L´imagination
prodigieuse de Miroslav Krleza.
J´ignore si Miroslav Krleza aurait souscrit à la célèbre phrase de Romain
Gary –que l´on trouve dans Éducation Européenne et Pour Sganarelle- selon laquelle le patriotisme c´est l´amour
des siens et le nationalisme la haine des autres. Toujours est-il que, né
croate le 7 juillet 1893 à Zagreb –qui faisait alors partie de l´empire
austro-hongrois -, Miroslav Krleza (prononcez Karleja) était rétif aux
nationalismes, lui qui était considéré comme un des trois grands écrivains –aux
côtés d´Ivo Andric et de Danilo Kis – de ce pays dénommé Yougoslavie
(littéralement les Slaves du Sud), qui a pris forme après la fin de la première
guerre mondiale et l´effondrement des grands empires européens, intégrant des
Serbes, des Croates, des Slovènes, des Monténégrins, des Macédoniens ou des
Bosniens outre quelques minorités qui peuplaient ce nouveau pays. La
Yougoslavie, qui fut souvent vue par des enthousiastes du fédéralisme comme
préfigurant une future Union Européenne, s´est démembrée dans la douleur, la
haine et la guerre. Les plus jeunes n´ont évidemment pas mémoire des carnages
et des génocides de l´époque (années quatre-vingt-dix). Aussi pourraient-ils penser
–certains d´entre eux, à tout le moins -,dans leur insouciance aveugle propre
des temps modernes où l´amnésie épouse l´ignorance, que la Yougoslavie était un
quelconque pays de cocagne comme la Blithuanie ou la Blathuanie ou encore la
Coromandie, toutes des régions de la Karabaltique, double symbolique des
Balkans, inventé par Miroslav Krleza dans son chef –d´œuvre Banquet en
Blithuanie, publié en français en 1964 et que les éditions Inculte ont eu
l´heureuse idée de rééditer en 2019 en conservant la belle traduction du
serbo-croate de Mauricette Sullerot Bégic.
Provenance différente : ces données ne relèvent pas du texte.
(* ===== verification/Document.v ===== *)
(** The document: [Model], its versions and the publishing half of [Model::Transaction]
    ([src/src/model/model.cpp], [src/src/model/arbc/model/model.hpp]).

    [doc_store] binds the object map of [Hamt] and the records it names into the
    [ObjectStore] the mutators work on.  [Model] adds the version table: a [DocRoot]
    lives while a [shared_ptr] to it does, and holds one count on its root.  [commit],
    [abort], [load_baseline] and [navigate] are whole, with every reference they take
    and drop; copying a reference whose count is saturated is [OutOfBounds], as the
    assertion in [Ref]'s copy has it. *)

From S2P Require Import Prelude RationalTime Identity Geometry SlotStore.
From S2P Require Import RefStore Hamt Records Transaction DocRoot.
From stdpp Require Import gmultiset.

Local Open Scope Z_scope.

#[local] Arguments disj_union : simpl never.
#[local] Arguments singletonMS : simpl never.
#[local] Arguments empty : simpl never.

(** ** The store of a document's records *)

Record DocStore (W : Type) := mkStore { ds_heap : W; ds_root : option SlotIndex }.
Arguments mkStore {W}.
Arguments ds_heap {W} d.
Arguments ds_root {W} d.

Section store.
Context {W : Type} `{!RefHeap W (cell ObjectRecord)}.
Implicit Types (w : W) (root : option SlotIndex) (s : DocStore W) (i : SlotIndex).

(** [d_records.peek]. *)
Definition record_at (cells : gmap SlotIndex (cell ObjectRecord)) i : option ObjectRecord :=
  match cells !! i with Some (RecordCell r) => Some r | _ => None end.

Definition peek_record w i : expected failure ObjectRecord :=
  match record_at (rh_cells w) i with Some r => Ok r | None => Err OutOfBounds end.

Definition doc_find (id : ObjectId) s : expected failure (option ObjectRecord) :=
  slot ← hamt_lookup (ds_heap s) (ds_root s) id;
  match slot with
  | None => Ok None
  | Some i => r ← peek_record (ds_heap s) i; Ok (Some r)
  end.

(** [create], and the slot filled in. *)
Definition new_record (r : ObjectRecord) : ST W failure SlotIndex :=
  i ← rh_create (RecordCell blank_record);
  _ ← st_modify (rh_update i (RecordCell r));
  mret i.

(** The record's [hamt_insert]; then the new root replaces the old one and the local
    reference to the record goes. *)
Definition doc_put (id : ObjectId) (r : ObjectRecord) s : DocStore W * bound :=
  match new_record r (ds_heap s) with
  | (w, Err e) => (mkStore w (ds_root s), NotCreated e)
  | (w, Ok i) =>
      match hamt_insert (ds_root s) id i w with
      | (w, Err e) => (mkStore (rh_release (records, i) w) (ds_root s), NotBound e)
      | (w, Ok root) =>
          let w := drop_root (ds_root s) w in
          (mkStore (rh_release (records, i) w) (Some root), Bound)
      end
  end.

Definition doc_erase (id : ObjectId) : ST (DocStore W) failure unit := fun s =>
  match hamt_erase (ds_root s) id (ds_heap s) with
  | (w, Err e) => (mkStore w (ds_root s), Err e)
  | (w, Ok root) => (mkStore (drop_root (ds_root s) w) root, Ok tt)
  end.

(** [collect_leaves], each edge peeked. *)
Fixpoint peek_leaves w (leaves : list (Z * SlotIndex)) : expected failure (list (ObjectId * ObjectRecord)) :=
  match leaves with
  | [] => Ok []
  | (k, i) :: leaves =>
      r ← peek_record w i;
      rest ← peek_leaves w leaves;
      Ok ((k, r) :: rest)
  end.

Definition doc_leaves s : expected failure (list (ObjectId * ObjectRecord)) :=
  match ds_root s with
  | None => Ok []
  | Some i => leaves ← collect_leaves levels (ds_heap s) i; peek_leaves (ds_heap s) leaves
  end.

(** The map a store stands for. *)
Definition doc_map s : gmap ObjectId ObjectRecord :=
  match doc_leaves s with Ok l => list_to_map l | Err _ => ∅ end.

Definition bound_records (cells : gmap SlotIndex (cell ObjectRecord)) (m : gmap Z SlotIndex) :
    gmap ObjectId ObjectRecord :=
  omap (record_at cells) m.

(** A version the stores can be asked about: its root is a tree binding [m], and every
    slot it binds holds a record. *)
Definition bound_version (cells : gmap SlotIndex (cell ObjectRecord)) root (m : gmap Z SlotIndex) : Prop :=
  version cells root m ∧ ∀ k i, m !! k = Some i → is_Some (record_at cells i).

Lemma record_at_mono cells cells' i r :
  cells ⊆ cells' → record_at cells i = Some r → record_at cells' i = Some r.
Proof.
  intros Hs. unfold record_at. destruct (cells !! i) as [[n|r0]|] eqn:E; [done| |done].
  by rewrite (lookup_weaken _ _ _ _ E Hs).
Qed.

Lemma bound_version_mono cells cells' root m :
  cells ⊆ cells' → bound_version cells root m → bound_version cells' root m.
Proof.
  intros Hs [Hv Hb]. split.
  - destruct root as [i|]; [by eapply tree_mono|done].
  - intros k i Hk. destruct (Hb k i Hk) as [r Hr]. exists r. by eapply record_at_mono.
Qed.

Lemma bound_records_mono cells cells' m :
  cells ⊆ cells' → (∀ k i, m !! k = Some i → is_Some (record_at cells i)) →
  bound_records cells' m = bound_records cells m.
Proof.
  intros Hs Hb. apply map_eq. intros k. unfold bound_records. rewrite !lookup_omap.
  destruct (m !! k) as [i|] eqn:E; [|done]. cbn. destruct (Hb k i E) as [r Hr].
  rewrite Hr. by apply (record_at_mono cells).
Qed.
L´intrigue de ce roman, Banquet en Blithuanie (publié pour la première fois
en 1938), se déroule dans un pays imaginaire d´Europe, une sorte de
micro-nation, issue de l´éclatement d´un empire vaincu, née des grands traités qui ont suivi la première
guerre mondiale. Nous avons d´un côté le général Kristian Baroutanski, héros de
guerre, devenu Lord –Protecteur du pays, de l´autre son principal opposant,
Niels Nielsen, docteur en droit, intellectuel renommé, esprit européen, libéral
et cosmopolite, et ami d´enfance du premier. L´autoritarisme de Baroutanski
devient de plus en plus incisif, prenant
des contours sanguinaires, et pousse Nielsen à incarner la résistance
démocratique au prix de l´exil. On peut
voir dans ce roman- publié, on l´a vu plus haut, dans les années trente - une
fable sur les nationalismes, les irrédentismes et les dérives autoritaires en
expansion dans les années trente, mais elle est aussi prémonitoire et toujours
d´actualité puisque ces dernières décennies, du démembrement de l´ancienne
Yougoslavie –auquel Miroslav Krleza, décédé le 29 décembre 1981, n´a pas assisté – jusqu´aux soi-disant
démocraties illibérales de l´Europe de l´Est, le nationalisme autoritaire monte
d´un cran jour après jour.
Le ton dont se sert Miroslav Krleza est railleur et féroce et si l´auteur
se moque des nationalismes et fait apparenter le dictateur Baroutanski à une
espèce de père Ubu, il nous fait également réfléchir sur notre propre vie, sur
la façon à la fois grotesque et languissante dont un peuple succombe aux chants
des sirènes nationalistes. La Blithuanie, d´ailleurs, État donc fictif, a vu le
jour après le traité de Blato-Blitvinsko, comptant un million trois cent mille
habitants, mais un million trois cent mille autres Blithuaniens sont restés
dans le tout aussi nouveau État voisin de la Blathuanie et plus de huit cent
mille Blithuaniens n´ont pas été libérés du joug hounien par les grands
ambassadeurs siégeant autour de la table verte à Versailles. Aussi entendait-on
l´écho du poète romantique Andrias Waldemaras et de ses vers :
«Blithuanie, ma patrie, tu ronges comme une maladie»…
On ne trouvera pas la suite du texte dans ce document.